Indeed, Standish’s vocals are one of the highlights of the album. Where Work (work, work) had them barely peaking above the rest of the instrumentation, here they’re allowed to shine. Standish has, paradoxically, one of the most expressive monotones I’ve ever heard, and is able to wring two vastly different emotions out of the slightest change in inflection. The whole time I was listening to the album the edges of my mind were flicking at my barely-used Pop Recognition switch, especially during “Blue Sunshine” and “Wet Dream”. The latter’s choir-of-one vocal refrain “I’m in love with myself” pretty much makes it the perfect modern goth song. There’s also a whole lot of Sade up in there, as well as Dido, Nico, and Chris Isaak—all masters of the slow-burning torch song. While HTRK are quick to get the “industrial” tag, to my ears they’ve always been far closer to Marc Almond than Marc Heal.
Some of the descriptors I used for Work (work, work) sound like criticism, but it’s the complete opposite. I love music that makes me feel as though I’ve been dropped into an abyssal k-hole, and that focuses heavily on intense moments of despair (if not outright celebrating it).
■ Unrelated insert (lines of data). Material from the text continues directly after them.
Lemma sextet2_facts c1 c2 :
  is_byte c1 -> is_byte c2 ->
  0 <= sextet2 c1 c2 < 64 /\ Z.land (sextet2 c1 c2) 3 = Z.shiftr c2 6 /\
  wrap8 (Z.lor (Z.shiftl (Z.shiftr c1 4) 4) (Z.shiftr (sextet2 c1 c2) 2)) = c1.
Proof.
  intros H0 H1.
  pose proof (all_bytes_check2 (fun c0 c1 =>
    (0 <=? sextet2 c0 c1) && (sextet2 c0 c1 <? 64) &&
    (Z.land (sextet2 c0 c1) 3 =? Z.shiftr c1 6) &&
    (wrap8 (Z.lor (Z.shiftl (Z.shiftr c0 4) 4) (Z.shiftr (sextet2 c0 c1) 2)) =? c0))
    ltac:(vm_compute; done) c1 c2 H0 H1) as H.
  cbv beta in H. zbool. lia.
Qed.

Lemma sextet3_fact c2 :
  is_byte c2 -> wrap8 (Z.lor (Z.shiftl (Z.shiftr c2 6) 6) (Z.land c2 63)) = c2.
Proof.
  intros Hc. apply Z.eqb_eq. revert c2 Hc. apply all_bytes_check. vm_compute. done.
Qed.

Lemma Encode_cons3 c0 c1 c2 rest :
  Encode (c0 :: c1 :: c2 :: rest) =
  tbl _base64_table (Z.shiftr c0 2) :: tbl _base64_table (sextet1 c0 c1) ::
  tbl _base64_table (sextet2 c1 c2) :: tbl _base64_table (Z.land c2 63) :: Encode rest.
Proof. done. Qed.

(** the padding of a one- and a two-byte tail, as sextets with a zero byte *)
Lemma Encode_tail1 c0 :
  Encode [c0] = [tbl _base64_table (Z.shiftr c0 2); tbl _base64_table (sextet1 c0 0); 61; 61].
Proof. unfold sextet1. change (Z.shiftr 0 4) with 0. by rewrite Z.add_0_r. Qed.

Lemma Encode_tail2 c0 c1 :
  Encode [c0; c1] = [tbl _base64_table (Z.shiftr c0 2); tbl _base64_table (sextet1 c0 c1);
                     tbl _base64_table (sextet2 c1 0); 61].
Proof. unfold sextet2. change (Z.shiftr 0 6) with 0. by rewrite Z.add_0_r. Qed.

Lemma byte_0 : is_byte 0.
Proof. unfold is_byte. lia. Qed.

(** strings are handled three bytes at a time *)
Lemma triples_ind (P : bytes -> Prop) :
  P [] -> (forall a, P [a]) -> (forall a b, P [a; b]) ->
  (forall a b c l, P l -> P (a :: b :: c :: l)) -> forall l, P l.
Proof.
  intros H0 H1 H2 H3 l. cut (P l /\ (forall a, P (a :: l)) /\ (forall a b, P (a :: b :: l))).
  { tauto. }
  induction l as [|x l (IH1 & IH2 & IH3)]; split_and!; auto.
Qed.

Lemma mod4_add i j k : i mod 4 = j -> 0 <= j + k < 4 -> (i + k) mod 4 = j + k.
Proof.
  intros H Hk. rewrite <-(Z.mod_small (j + k) 4) by lia.
  rewrite <-H at 1. by rewrite Z.add_mod_idemp_l by lia.
Qed.

Lemma Decode_two c0 c1 rest len bin i res :
  is_byte c0 -> is_byte c1 -> i mod 4 = 0 -> 2 <= len ->
  Decode_loop (tbl _base64_table (Z.shiftr c0 2) :: tbl _base64_table (sextet1 c0 c1) :: rest)
    len bin i res =
  Decode_loop rest (len - 2) (Z.shiftl (Z.shiftr c1 4) 4) (i + 2) (res ++ [c0]).
Proof.
  intros H0 H1 Hm Hl. destruct (sextet1_facts c0 c1 H0 H1) as (R1 & L1 & E1).
  rewrite Decode_step; [|by apply sextet0_range|lia].
  rewrite Decode_step by lia. unfold decode_sextet.
  rewrite (mod4_add i 0 1), Hm by (done || lia). cbn [Z.eqb Z.add fst snd Pos.eqb].
  rewrite L1, E1, app_nil_r. by rewrite <-Z.sub_add_distr, <-Z.add_assoc.
Qed.

Lemma Decode_third c1 c2 rest len i res :
  is_byte c1 -> is_byte c2 -> i mod 4 = 2 -> 1 <= len ->
  Decode_loop (tbl _base64_table (sextet2 c1 c2) :: rest) len (Z.shiftl (Z.shiftr c1 4) 4) i res =
  Decode_loop rest (len - 1) (Z.shiftl (Z.shiftr c2 6) 6) (i + 1) (res ++ [c1]).
Proof.
  intros H1 H2 Hm Hl. destruct (sextet2_facts c1 c2 H1 H2) as (R2 & L2 & E2).
  rewrite Decode_step by lia. unfold decode_sextet.
  rewrite Hm. cbn [Z.eqb fst snd Pos.eqb]. by rewrite L2, E2.
Qed.

Lemma Decode_fourth c2 rest len i res :
  is_byte c2 -> i mod 4 = 3 -> 1 <= len -> exists bin,
  Decode_loop (tbl _base64_table (Z.land c2 63) :: rest) len (Z.shiftl (Z.shiftr c2 6) 6) i res =
  Decode_loop rest (len - 1) bin (i + 1) (res ++ [c2]).
Proof.
  intros H2 Hm Hl. eexists. rewrite Decode_step; [|by apply sextet3_range|lia].
  unfold decode_sextet. rewrite Hm. cbn [Z.eqb fst snd Pos.eqb]. by rewrite sextet3_fact.
Qed.

(** a padding character is skipped where Encode writes it *)
Lemma Decode_pad c rest len bin i res :
  1 <= len -> i mod 4 <> 1 ->
  Decode_loop (61 :: c :: rest) len bin i res = Decode_loop (c :: rest) (len - 1) bin i res.
Proof.
  intros Hl Hi. cbn [Decode_loop]. rewrite (proj2 (Z.ltb_lt 0 len)) by lia.
  rewrite (proj2 (Z.eqb_neq (i mod 4) 1)) by done. by rewrite andb_false_r.
Qed.

Lemma Decode_Encode_loop s : forall len bin i res,
  Forall is_byte s -> i mod 4 = 0 -> Z.of_nat (length (Encode s)) <= len ->
  Decode_loop (Encode s ++ [0]) len bin i res = DecOk (res ++ s).
Proof.
  induction s as [|c0|c0 c1|c0 c1 c2 s IH] using triples_ind; intros len bin i res Hb Hm Hl.
  - cbn. by rewrite app_nil_r.
  - apply Forall_cons in Hb as [H0 _]. rewrite Encode_tail1 in *. simpl in Hl.
    cbn [app]. pose proof (mod4_add i 0 2 Hm ltac:(lia)).
    rewrite Decode_two, !Decode_pad by (done || lia || apply byte_0). done.
  - apply Forall_cons in Hb as [H0 [H1 _]%Forall_cons]. rewrite Encode_tail2 in *. simpl in Hl.
    cbn [app]. pose proof (mod4_add i 0 2 Hm ltac:(lia)). pose proof (mod4_add i 0 3 Hm ltac:(lia)).
    rewrite Decode_two, Decode_third by (done || lia || apply byte_0).
    replace (i + 2 + 1) with (i + 3) by lia.
    rewrite Decode_pad by lia. cbn. by rewrite <-app_assoc.
  - apply Forall_cons in Hb as [H0 [H1 [H2 Hb]%Forall_cons]%Forall_cons].
    rewrite Encode_cons3 in *. cbn [length] in Hl. cbn [app].
    pose proof (mod4_add i 0 2 Hm ltac:(lia)). pose proof (mod4_add i 0 3 Hm ltac:(lia)).
    rewrite Decode_two, Decode_third by (done || lia).
    replace (i + 2 + 1) with (i + 3) by lia.
    edestruct (Decode_fourth c2) as [bin' ->]; [done|done|lia|].
    rewrite IH; [by rewrite <-!app_assoc|done| |lia].
    rewrite <-Z.add_assoc, <-Z.add_mod_idemp_l, Hm by lia. done.
Qed.

(** Base64::Decode inverts Base64::Encode: given the encoded text as a C
    string with its length it returns the original bytes, never the null string
    and without an access outside the decode table or behind the terminator. *)
Theorem base64_decode_encode s :
  Forall is_byte s ->
  Decode (Encode s ++ [0]) (Z.of_nat (length (Encode s))) = DecOk s.
Proof. intros H. unfold Decode. by rewrite Decode_Encode_loop. Qed.

Lemma base64_decode_encode_witness :
  Forall is_byte [255; 0; 61; 7] /\
  Decode (bs "/wA9Bw==" ++ [0]) 8 = DecOk [255; 0; 61; 7].
Proof.
  assert (Forall is_byte [255; 0; 61; 7]) as H
    by (apply (bool_decide_unpack _); vm_compute; exact I).
  split; [exact H|exact (base64_decode_encode _ H)].
Defined.

(** *** The two encoders agree *)

Lemma shiftr_shiftl_byte c k j :
  is_byte c -> 0 <= k -> k + 8 <= j -> Z.shiftr (Z.shiftl c k) j = 0.
Proof.
  unfold is_byte. intros Hc Hk Hj. rewrite Z.shiftr_div_pow2, Z.shiftl_mul_pow2 by lia.
  apply Z.div_small. split; [nia|].
  apply Z.lt_le_trans with (2 ^ (k + 8)); [|apply Z.pow_le_mono_r; lia].
  rewrite Z.pow_add_r by lia. change (2 ^ 8) with 256. nia.
Qed.

Lemma land_shiftl_63 c k : 6 <= k -> Z.land (Z.shiftl c k) 63 = 0.
Proof.
  intros Hk. change 63 with (Z.ones 6). rewrite Z.land_ones, Z.shiftl_mul_pow2 by lia.
  replace k with ((k - 6) + 6) by lia. rewrite Z.pow_add_r by lia.
  rewrite Z.mul_assoc. by apply Z.mod_mul.
Qed.

Definition quad (c0 c1 c2 : Z) : Z := Z.lor (Z.lor (Z.shiftl c0 16) (Z.shiftl c1 8)) c2.

Lemma quad_sextets c0 c1 c2 :
  is_byte c0 -> is_byte c1 -> is_byte c2 ->
  Z.shiftr (quad c0 c1 c2) 18 = Z.shiftr c0 2 /\
  Z.land (Z.shiftr (quad c0 c1 c2) 12) 63 = sextet1 c0 c1 /\
  Z.land (Z.shiftr (quad c0 c1 c2) 6) 63 = sextet2 c1 c2 /\
  Z.land (quad c0 c1 c2) 63 = Z.land c2 63.
Proof.
  intros H0 H1 H2. unfold quad. rewrite !Z.shiftr_lor.
  assert (forall j, 8 <= j -> Z.shiftr c2 j = 0) as S2.
  { intros j Hj. rewrite <-(Z.shiftl_0_r c2). by apply shiftr_shiftl_byte. }
  rewrite (S2 18), (S2 12), (shiftr_shiftl_byte c1 8 18), !Z.lor_0_r by (done || lia).
  rewrite (Z.shiftr_shiftl_r c0 16 18), (Z.shiftr_shiftl_l c0 16 12), (Z.shiftr_shiftl_r c1 8 12),
    (Z.shiftr_shiftl_l c0 16 6), (Z.shiftr_shiftl_l c1 8 6) by lia.
  rewrite !Z.land_lor_distr_l, (land_shiftl_63 c0 (16 - 6)), (land_shiftl_63 c0 16),
    (land_shiftl_63 c1 8), !Z.lor_0_l by lia.
  split_and!; [done| | |done].
  - apply Z.eqb_eq. exact (all_bytes_check2 (fun c0 c1 => Z.lor (Z.land (Z.shiftl c0 4) 63)
      (Z.land (Z.shiftr c1 4) 63) =? sextet1 c0 c1) ltac:(vm_compute; done) c0 c1 H0 H1).
  - apply Z.eqb_eq. exact (all_bytes_check2 (fun c0 c1 => Z.lor (Z.land (Z.shiftl c0 2) 63)
      (Z.land (Z.shiftr c1 6) 63) =? sextet2 c0 c1) ltac:(vm_compute; done) c1 c2 H1 H2).
Qed.

(** the URL-safe alphabet *)
Definition url_safe (c : Z) : Z := if c =? 43 then 45 else if c =? 47 then 95 else c.

Lemma tbl_url_safe v :
  0 <= v < 64 -> tbl MAP_URL_ENCODED v = url_safe (tbl _base64_table v) /\
                 tbl _base64_table v <> 61.
Proof.
  intros Hv. pose proof (all_bytes_check (fun v => implb (v <? 64)
    ((tbl MAP_URL_ENCODED v =? url_safe (tbl _base64_table v)) &&
     negb (tbl _base64_table v =? 61))) ltac:(vm_compute; done) v ltac:(unfold is_byte; lia)) as H.
  cbv beta in H. rewrite (proj2 (Z.ltb_lt v 64)) in H by lia. cbn [implb] in H. by zbool.
Qed.

Lemma b64_loop_cons3 map u c0 c1 c2 rest :
  b64_loop map u (c0 :: c1 :: c2 :: rest) =
  [tbl map (Z.shiftr (quad c0 c1 c2) 18); tbl map (Z.land (Z.shiftr (quad c0 c1 c2) 12) 63);
   tbl map (Z.land (Z.shiftr (quad c0 c1 c2) 6) 63); tbl map (Z.land (quad c0 c1 c2) 63)] ++
  b64_loop map u rest.
Proof. done. Qed.

Lemma b64_loop_tail1 map u c0 :
  b64_loop map u [c0] =
  [tbl map (Z.shiftr (quad c0 0 0) 18); tbl map (Z.land (Z.shiftr (quad c0 0 0) 12) 63)] ++
  (if u then [] else [61; 61]).
Proof. unfold quad. change (Z.shiftl 0 8) with 0. by rewrite !Z.lor_0_r. Qed.

Lemma b64_loop_tail2 map u c0 c1 :
  is_byte c0 -> is_byte c1 ->
  b64_loop map u [c0; c1] =
  [tbl map (Z.shiftr (quad c0 c1 0) 18); tbl map (Z.land (Z.shiftr (quad c0 c1 0) 12) 63);
   tbl map (Z.land (Z.shiftr (quad c0 c1 0) 6) 63)] ++ (if u then [] else [61]).
Proof.
  intros H0 H1. unfold quad. rewrite Z.lor_0_r. cbn [b64_loop app].
  rewrite (Z.shiftr_lor _ _ 18), (shiftr_shiftl_byte c1 8 18), Z.lor_0_r by (done || lia). done.
Qed.

(** base64_encode of utils.hpp writes what Base64::Encode returns; with
    [url_encoded] it writes the same text in the URL-safe alphabet and without
    padding. *)
Theorem base64_encoders_agree s :
  Forall is_byte s ->
  base64_encode s false = Encode s /\
  base64_encode s true = url_safe <$> filter (fun c => c <> 61) (Encode s).
Proof.
  unfold base64_encode. change MAP with _base64_table.
  induction s as [|c0|c0 c1|c0 c1 c2 s IH] using triples_ind; intros Hb; [done|..].
  - apply Forall_cons in Hb as [H0 _].
    destruct (quad_sextets c0 0 0 H0 byte_0 byte_0) as (E0 & E1 & _ & _).
    destruct (sextet1_facts c0 0 H0 byte_0) as (R1 & _).
    destruct (tbl_url_safe _ (sextet0_range _ H0)) as [U0 N0], (tbl_url_safe _ R1) as [U1 N1].
    rewrite !b64_loop_tail1, Encode_tail1, E0, E1. split; [done|].
    rewrite !filter_cons_True, !filter_cons_False by (done || tauto).
    rewrite filter_nil. cbn [fmap list_fmap app]. by rewrite U0, U1.
  - apply Forall_cons in Hb as [H0 [H1 _]%Forall_cons].
    destruct (quad_sextets c0 c1 0 H0 H1 byte_0) as (E0 & E1 & E2 & _).
    destruct (sextet1_facts c0 c1 H0 H1) as (R1 & _), (sextet2_facts c1 0 H1 byte_0) as (R2 & _).
    destruct (tbl_url_safe _ (sextet0_range _ H0)) as [U0 N0], (tbl_url_safe _ R1) as [U1 N1],
      (tbl_url_safe _ R2) as [U2 N2].
    rewrite !b64_loop_tail2, Encode_tail2, E0, E1, E2 by done. split; [done|].
    rewrite !filter_cons_True, !filter_cons_False by (done || tauto).
    rewrite filter_nil. cbn [fmap list_fmap app]. by rewrite U0, U1, U2.
  - apply Forall_cons in Hb as [H0 [H1 [H2 Hb]%Forall_cons]%Forall_cons].
    destruct (IH Hb) as [IH1 IH2].
    destruct (quad_sextets c0 c1 c2 H0 H1 H2) as (E0 & E1 & E2 & E3).
    destruct (sextet1_facts c0 c1 H0 H1) as (R1 & _), (sextet2_facts c1 c2 H1 H2) as (R2 & _).
    destruct (tbl_url_safe _ (sextet0_range _ H0)) as [U0 N0], (tbl_url_safe _ R1) as [U1 N1],
      (tbl_url_safe _ R2) as [U2 N2], (tbl_url_safe _ (sextet3_range _ H2)) as [U3 N3].
    rewrite !b64_loop_cons3, Encode_cons3, E0, E1, E2, E3, IH1, IH2. split; [done|].
    rewrite !filter_cons_True by done.
    cbn [fmap list_fmap app]. by rewrite U0, U1, U2, U3.
Qed.

Lemma base64_encoders_agree_witness :
  base64_encode [251; 255; 191; 62] false = bs "+/+/Pg==" /\
  base64_encode [251; 255; 191; 62] true = bs "-_-_Pg".
Proof.
  destruct (base64_encoders_agree [251; 255; 191; 62]) as [H1 H2].
  - apply (bool_decide_unpack _); vm_compute; exact I.
  - split; [rewrite H1|rewrite H2]; reflexivity.
Defined.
But I’ve also learned that extended wallowing leaves me feeling extremely empty. Standish and Yang have managed to find a balance between the two that still evokes the bittersweet pleasure of exploring emotional wreckage, while strengthening the healing that comes after. The scars may still show, but the wounds always close eventually—provided one keeps from picking at them. ~
Psychic 9-5 Club is out today via Ghostly International.
Published April 01, 2014. Words by Daniel Jones.